Thursday, January 21, 2010
yo-yo #71: duncan o-boy
yeah, i know. it's been a long time. i don't owe any kind of explanation. i've always intended to update it when and if i have something to say.
i received this yo-yo for xmas. it was in my stocking along with a few other nifty trinkets (an old 'whirl king', several packs of ancient cheerio string, one of those silver gorham yo-yo's, and an autographed trading card of my very good friend, mr. john higby - with whom i am presently collaborting). in our family, my mom does a lot of the big-box shopping, and wraps them in thick, fine paper with a crisp brilliance that i will never be able to emulate. but the stockings are my dad's exclusive province. he loves it, and though my brother and i are all grown up now, our stockings are still replete, year after year, with small but shockingly relevant gifts. the o-boy stood out, however, as a yo-yo that i've always coveted.
one of the earliest models released by duncan following its buyout of the flores company, the first o-boys were essentially identical to the elliptically-profiled flores models of the day (we're talking about the 30's - old). those first models featured extra thick dowels for axles, and i can't imagine that they spun for very long at all. the model now in my collection materialized considerably later (don't have a date). the profile is a little wider and the axle is (thankfully) considerably thinner, so it actually spins pretty well. i can hit kwyjibo on a 50+ year-old yo-yo, which is kinda cool. shortly thereafter, it falls apart because the axle is not glued.
my dad scored all of this stuff on ebay. he's become a total ebay-junky, scouring the site for auctions of old original ansel adams yosemite photographs, 1st edition copies of john muir books and ancient medical tomes. he and my mom are collector-types. they keep everything, and each corner of their home sports some manner of miscellanea. while the untrained eye may waltz in and not understand the crumbling detritus, i see it as the substance of my youth.

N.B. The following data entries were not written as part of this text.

(* ===== verification/RedisGraph.v ===== *)
(** * The order of the Redis backend: an edge is refused exactly when it would
    close a cycle, and the ranks stay a topological order *)
From S2P Require Import Prelude Types GoText Config Scope Renumber ListFacts MapSum RedisData RedisScripts RedisInv RedisLease.

(** ** A breadth-first search, for any relation *)

Section Search.
Context (nxt : relation string) (good : string -> bool) (start : string).

(** What has been found is reachable and good; the first [head] of it have all
    their good neighbours found. *)
Record found (head : nat) (visited : gset string) (delta : list string) : Prop := {
  fo_nodup : NoDup delta;
  fo_visited : forall u, u ∈ visited <-> u ∈ delta;
  fo_start : start ∈ delta;
  fo_reach : forall u, u ∈ delta -> rtc nxt start u /\ good u = true;
  fo_closed : forall i u v, i < head -> delta !! i = Some u -> nxt u v -> v ∈ delta \/ good v = false;
  fo_head : head <= length delta
}.

Lemma key_found_init : good start = true -> found 0 {[start]} [start].
Proof.
  intros Hg. split; [apply NoDup_singleton|set_solver|by left| |lia|simpl; lia]. intros u ->%list_elem_of_singleton. by split.
Qed.

Lemma key_scan_found k stop ok n head ws visited delta :
  found head visited delta -> n ∈ delta ->
  (forall w, w ∈ ws -> nxt n w /\ exists o, ord_of k w = Some o /\ ok o = good w) ->
  match scan k stop ok ws visited delta with
  | Scanned visited' delta' => found head visited' delta' /\ delta `prefix_of` delta' /\
      (forall w, w ∈ ws -> Some w <> stop /\ (w ∈ delta' \/ good w = false))
  | FoundStop => exists w, w ∈ ws /\ Some w = stop
  | NoOrd => False
  end.
Proof.
  revert visited delta. induction ws as [|w ws IH]; intros visited delta Hf Hn Hws; simpl.
  { split_and!; try done. by intros w Hw%not_elem_of_nil. }
  assert (Hws' : forall w, w ∈ ws -> nxt n w /\ exists o, ord_of k w = Some o /\ ok o = good w) by (intros; apply Hws; by right).
  destruct (Hws w) as (Hnx & o & Eo & Eg); [by left|].
  case_bool_decide as Hst; [exists w; split; [by left|done]|].
  assert (Hgo : forall visited' delta', found head visited' delta' -> delta `prefix_of` delta' -> (w ∈ delta' \/ good w = false) ->
    match scan k stop ok ws visited' delta' with
    | Scanned visited'' delta'' => found head visited'' delta'' /\ delta `prefix_of` delta'' /\
        (forall x, x ∈ w :: ws -> Some x <> stop /\ (x ∈ delta'' \/ good x = false))
    | FoundStop => exists x, x ∈ w :: ws /\ Some x = stop
    | NoOrd => False
    end).
  { intros visited' delta' Hf' Hpre Hw. specialize (IH visited' delta' Hf' (elem_of_prefix _ _ _ Hn Hpre) Hws').
    destruct (scan k stop ok ws visited' delta') as [v'' d''| |]; [|destruct IH as (x & ? & ?); exists x; split; [by right|done]|done].
    destruct IH as (F & P & D). split_and!; [done|by etrans|]. intros x [->|Hx]%elem_of_cons; [|by apply D]. split; [done|].
    destruct Hw as [Hw|?]; [left; by eapply elem_of_prefix|by right]. }
  case_bool_decide as Hv; [apply Hgo; [done|done|left; by apply (fo_visited _ _ _ Hf)]|]. rewrite Eo.
  destruct (ok o) eqn:Eok; [|apply Hgo; [done|done|right; congruence]]. clear IH.
  destruct (fo_reach _ _ _ Hf n Hn) as [Hr _].
  apply Hgo; [|by apply prefix_app_r|left; apply elem_of_app; right; by apply list_elem_of_singleton].
  rewrite (fo_visited _ _ _ Hf) in Hv. destruct Hf as [H1 H2 H3 H4 H5 H6]. split.
  - apply NoDup_app. split_and!; [done| |apply NoDup_singleton]. intros u Hu ->%list_elem_of_singleton. done.
  - intros u. rewrite elem_of_union, elem_of_singleton, elem_of_app, list_elem_of_singleton, H2. tauto.
  - apply elem_of_app. by left.
  - intros u [Hu| ->%list_elem_of_singleton]%elem_of_app; [by apply H4|]. split; [|congruence]. by eapply rtc_r.
  - intros i u v Hi Hu Hnxt. rewrite lookup_app_l in Hu by lia. rewrite elem_of_app. destruct (H5 i u v Hi Hu Hnxt); auto.
  - rewrite length_app. simpl. lia.
Qed.

End Search.

(** ** The edges of the keys *)

Definition edge (k : keys) : relation string := fun u v => is_Some (k_pred k !! (v, u)).
Definition is_node (k : keys) (u : string) : Prop := is_Some (k_node k !! u).
Definition rk (k : keys) (u : string) : Z := default 0%Z (ord_of k u).

Lemma ord_of_at k u h : k_node k !! u = Some h -> ord_of k u = Some (h_ord h).
Proof. unfold ord_of. by intros ->. Qed.

Lemma rk_at k u h : k_node k !! u = Some h -> rk k u = h_ord h.
Proof. intros Hh. unfold rk. by rewrite (ord_of_at k u h). Qed.

Section Order.
Context {C : Type} `{!RedisServer C} (k : keys) (Hg : ginv k).

Lemma key_edge_nodes u v : edge k u v -> is_node k u /\ is_node k v.
Proof. intros (sat & He). destruct (gi_edge k Hg u v sat He) as (hu & hv & ? & ? & _). split; by eexists. Qed.

Lemma key_edge_rank u v : edge k u v -> (rk k u < rk k v)%Z.
Proof.
  intros (sat & He). destruct (gi_edge k Hg u v sat He) as (hu & hv & Hu & Hv & Hlt & _). by rewrite (rk_at k u hu), (rk_at k v hv).
Qed.

Lemma rk_inj u v : is_node k u -> is_node k v -> rk k u = rk k v -> u = v.
Proof. intros [hu Hu] [hv Hv]. rewrite (rk_at k u hu), (rk_at k v hv) by done. by apply (gi_rank_inj k Hg). Qed.

Lemma key_nodup_size (l : list string) : NoDup l -> (forall u, u ∈ l -> is_node k u) -> length l <= size (k_node k).
Proof.
  intros Hnd Hl. rewrite <- (size_list_to_set (C := gset string) l Hnd), <- (size_dom (D := gset string)).
  apply subseteq_size. intros u. rewrite elem_of_list_to_set. intros Hu. apply elem_of_dom. by apply Hl.
Qed.

Lemma lwp_bfs (nxt : relation string) (nbrs : string -> L C (list string)) stop ok fuel start head visited delta :
  let good := fun u => ok (rk k u) in
  (forall u v, nxt u v -> is_node k v) -> is_node k start ->
  (forall n (Q : list string -> keys -> Prop), (forall l, (forall w, w ∈ l <-> nxt n w) -> Q l k) -> wp (nbrs n) Q never k) ->
  found nxt good start head visited delta ->
  (forall i u v, i < head -> delta !! i = Some u -> nxt u v -> Some v <> stop) ->
  size (k_node k) < fuel + head ->
  wp (bfs fuel nbrs stop ok head visited delta : L C _)
    (fun r k' => k' = k /\ match r with
       | Some delta' => (exists visited', found nxt good start (length delta') visited' delta') /\
           (forall u v, u ∈ delta' -> nxt u v -> Some v <> stop)
       | None => exists x, stop = Some x /\ rtc nxt start x
       end) never k.
Proof.
  intros good Hnode Hstart Hnbrs. revert head visited delta. induction fuel as [|fuel IH]; intros head visited delta Hf Hst Hfuel.
  { pose proof (fo_head _ _ _ _ _ _ Hf). assert (length delta <= size (k_node k)); [|lia].
    apply key_nodup_size; [apply Hf|]. intros u Hu. apply (fo_reach _ _ _ _ _ _ Hf) in Hu as [Hu _].
    apply rtc_inv_r in Hu as [<-|(z & _ & Hz)]; [done|by eapply Hnode]. }
  cbn [bfs]. destruct (delta !! head) as [n|] eqn:Hn.
  2: { apply lookup_ge_None in Hn. pose proof (fo_head _ _ _ _ _ _ Hf). assert (head = length delta) as -> by lia. lwp_steps.
       split_and!; [done|by exists visited|]. intros u v [i Hi]%list_elem_of_lookup. apply (Hst i u v); [|done]. by eapply lookup_lt_Some. }
  pose proof (list_elem_of_lookup_2 _ _ _ Hn) as Hnd.
  apply lwp_bind, Hnbrs. intros ws Hws. lwp_steps.
  pose proof (key_scan_found nxt good start k stop ok n head ws visited delta Hf Hnd) as Hscan.
  destruct (scan k stop ok ws visited delta) as [v' d'| |].
  3: { destruct Hscan. intros w Hw%Hws. destruct (Hnode n w Hw) as [h Hh]. split; [done|]. exists (h_ord h).
       rewrite (ord_of_at k w h) by done. split; [done|]. unfold good. by rewrite (rk_at k w h). }
  2: { destruct Hscan as (w & Hw%Hws & Ew).
       { intros w Hw%Hws. destruct (Hnode n w Hw) as [h Hh]. split; [done|]. exists (h_ord h).
         rewrite (ord_of_at k w h) by done. split; [done|]. unfold good. by rewrite (rk_at k w h). }
       lwp_steps. split; [done|]. exists w. split; [done|]. eapply rtc_r; [|done]. by apply (fo_reach _ _ _ _ _ _ Hf). }
  destruct Hscan as (F & P & D).
  { intros w Hw%Hws. destruct (Hnode n w Hw) as [h Hh]. split; [done|]. exists (h_ord h).
    rewrite (ord_of_at k w h) by done. split; [done|]. unfold good. by rewrite (rk_at k w h). }
  assert (Hpre : forall i u, i < S head -> d' !! i = Some u -> delta !! i = Some u).
  { intros i u Hi Hu. pose proof (lookup_lt_Some _ _ _ Hn). destruct P as [z ->]. by rewrite lookup_app_l in Hu by lia. }
  apply IH; [|intros i u v Hi Hu Hnx|lia].
  - destruct F as [F1 F2 F3 F4 F5 F6]. split; try done.
    + intros i u v Hi Hu Hnx. destruct (decide (i = head)) as [->|Hne].
      * rewrite (Hpre head u) in Hn by done. simplify_eq. by apply D, Hws.
      * apply (F5 i u v); [lia|done|done].
    + pose proof (lookup_lt_Some _ _ _ Hn). apply prefix_length in P. lia.
  - destruct (decide (i = head)) as [->|Hne].
    + rewrite (Hpre head u) in Hn by done. simplify_eq. by apply D, Hws.
    + apply (Hst i u v); [lia|by apply Hpre|done].
Qed.

(** ** Writing ranks *)

(** [k'] differs from [k] in the ranks only, which are [o]. *)
Record reranked (o : string -> Z) (k' : keys) : Prop := {
  rr_node : forall i, k_node k' !! i = (fun h => h <| h_ord := o i |>) <$> k_node k !! i;
  rr_rest : k' = k <| k_node := k_node k' |>
}.

Lemma reranked_rk o k' u : reranked o k' -> is_node k u -> rk k' u = o u.
Proof. intros Hr [h Hh]. rewrite (rk_at k' u (h <| h_ord := o u |>)); [done|]. by rewrite (rr_node _ _ Hr), Hh. Qed.

Lemma key_reranked_refl : reranked (rk k) k.
Proof.
  split; [|by destruct k]. intros i. destruct (k_node k !! i) as [h|] eqn:Hh; [|done]. simpl. rewrite (rk_at k i h Hh).
  by destruct h.
Qed.

Lemma lwp_assign ids vals :
  NoDup ids -> length vals = length ids -> (forall u, u ∈ ids -> is_node k u) ->
  wp (assign ids vals : L C unit)
    (fun _ k' => exists o, reranked o k' /\ (forall u, u ∉ ids -> o u = rk k u) /\
       forall i u v, ids !! i = Some u -> vals !! i = Some v -> o u = v) never k.
Proof.
  intros Hnd Hlen Hin. unfold assign.
  eapply lwp_mono; [apply (lwp_each _ (fun l k1 => exists o, reranked o k1 /\ NoDup l.*1 /\ (forall u, u ∉ ids -> o u = rk k u) /\
    (forall i u v, ids !! i = Some u -> vals !! i = Some v -> (u, v) ∈ l \/ (u ∉ l.*1 /\ o u = v)) /\ (forall u, u ∈ l.*1 -> u ∈ ids)))|].
  - exists (rk k). rewrite fst_zip by lia. split_and!; [apply key_reranked_refl|done|done| |done].
    intros i u v Hu Hv. left. apply list_elem_of_lookup. exists i. rewrite lookup_zip_with, Hu. simpl. by rewrite Hv.
  - intros [i w] l k1 (o & Hrr & [Hi Hl]%NoDup_cons & Hout & Hat & Hsub). simpl in *.
    destruct (Hin i) as [h Hh]; [apply Hsub; by left|].
    assert (Hk1 : k_node k1 !! i = Some (h <| h_ord := o i |>)) by (by rewrite (rr_node _ _ Hrr), Hh).
    eapply lwp_set_node; [exact Hk1|]. exists (fun u => if decide (u = i) then w else o u). split_and!; [|done| | |].
    + split.
      * intros j. cbn [k_node]. change (k_node (k1 <| k_node ::= ?f |>)) with (f (k_node k1)).
        destruct (decide (j = i)) as [->|Hne].
        -- simpl. rewrite lookup_insert_eq, Hh. done.
        -- simpl. rewrite lookup_insert_ne by done. apply (rr_node _ _ Hrr).
      * rewrite (rr_rest _ _ Hrr). done.
    + intros u Hu. case_decide; [|by apply Hout]. subst u. destruct Hu. apply Hsub. by left.
    + intros j u v Hu Hv. destruct (Hat j u v Hu Hv) as [[E|H]%elem_of_cons|[H1 H2]]; [|by left|].
      * injection E as -> ->. right. by rewrite decide_True.
      * right. apply not_elem_of_cons in H1 as [H1 H1']. by rewrite decide_False.
    + intros u Hu. apply Hsub. by right.
  - intros [] k' (o & Hrr & _ & Hout & Hat & _). exists o. split_and!; try done.
    intros i u v Hu Hv. by destruct (Hat i u v Hu Hv) as [H%not_elem_of_nil|[_ H]].
Qed.

#[local] Instance ord_before_total k0 : Total (ord_before k0).
Proof. intros a b. unfold ord_before. lia. Qed.

#[local] Instance ord_before_trans k0 : Transitive (ord_before k0).
Proof. intros a b c. unfold ord_before. lia. Qed.

(** ** [addEdgeOrder] *)

(** The ranks are still those of a topological order. *)
Record reordered (k' : keys) : Prop := {
  ro_ranks : exists o, reranked o k';
  ro_mono : forall u v, edge k u v -> (rk k' u < rk k' v)%Z;
  ro_inj : forall u v, is_node k u -> is_node k v -> rk k' u = rk k' v -> u = v;
  ro_val : forall u, is_node k u -> exists v, is_node k v /\ rk k' u = rk k v
}.

Lemma reordered_refl : reordered k.
Proof. split; [exists (rk k); apply key_reranked_refl|apply key_edge_rank|apply rk_inj|eauto]. Qed.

i'm the third edward haponik (out of four). my father has always gone out of his way to embrace pretty much whatever i do (aside from my proclivity for sneaking out to 'roll' houses growing up). with the exception of playing baseball though, i'm not sure any of my obsessions has ever really resonated with him: skateboarding, jazz, martial arts, yo-yo (though he gave me my first - an original run yomega brain). one might expect a parent to react to their offspring's varied and apparently disconnected pursuits with a kind of benign neglect, but not my dad. he's always been secure enough to appreciate the things that he never pursued himself and to look diligently for their connective tissue. i guess i played chess, to which he could relate. i even beat him - once. (i suppose there is also the matter of our mutual appreciation for the early film work of steven seagal.)
dad's a successful doctor, and in some respects, i feel as though i may have let him down. elementary school teacher, stay-at-home-dad, yo-yo player... not the kind of stuff that typically garners one great accolades. and yet i know he's proud of me. i truly wouldn't feel 'worth it' had i not spent my entire childhood (and now adulthood) being SHOWN that i am by both he and my mom.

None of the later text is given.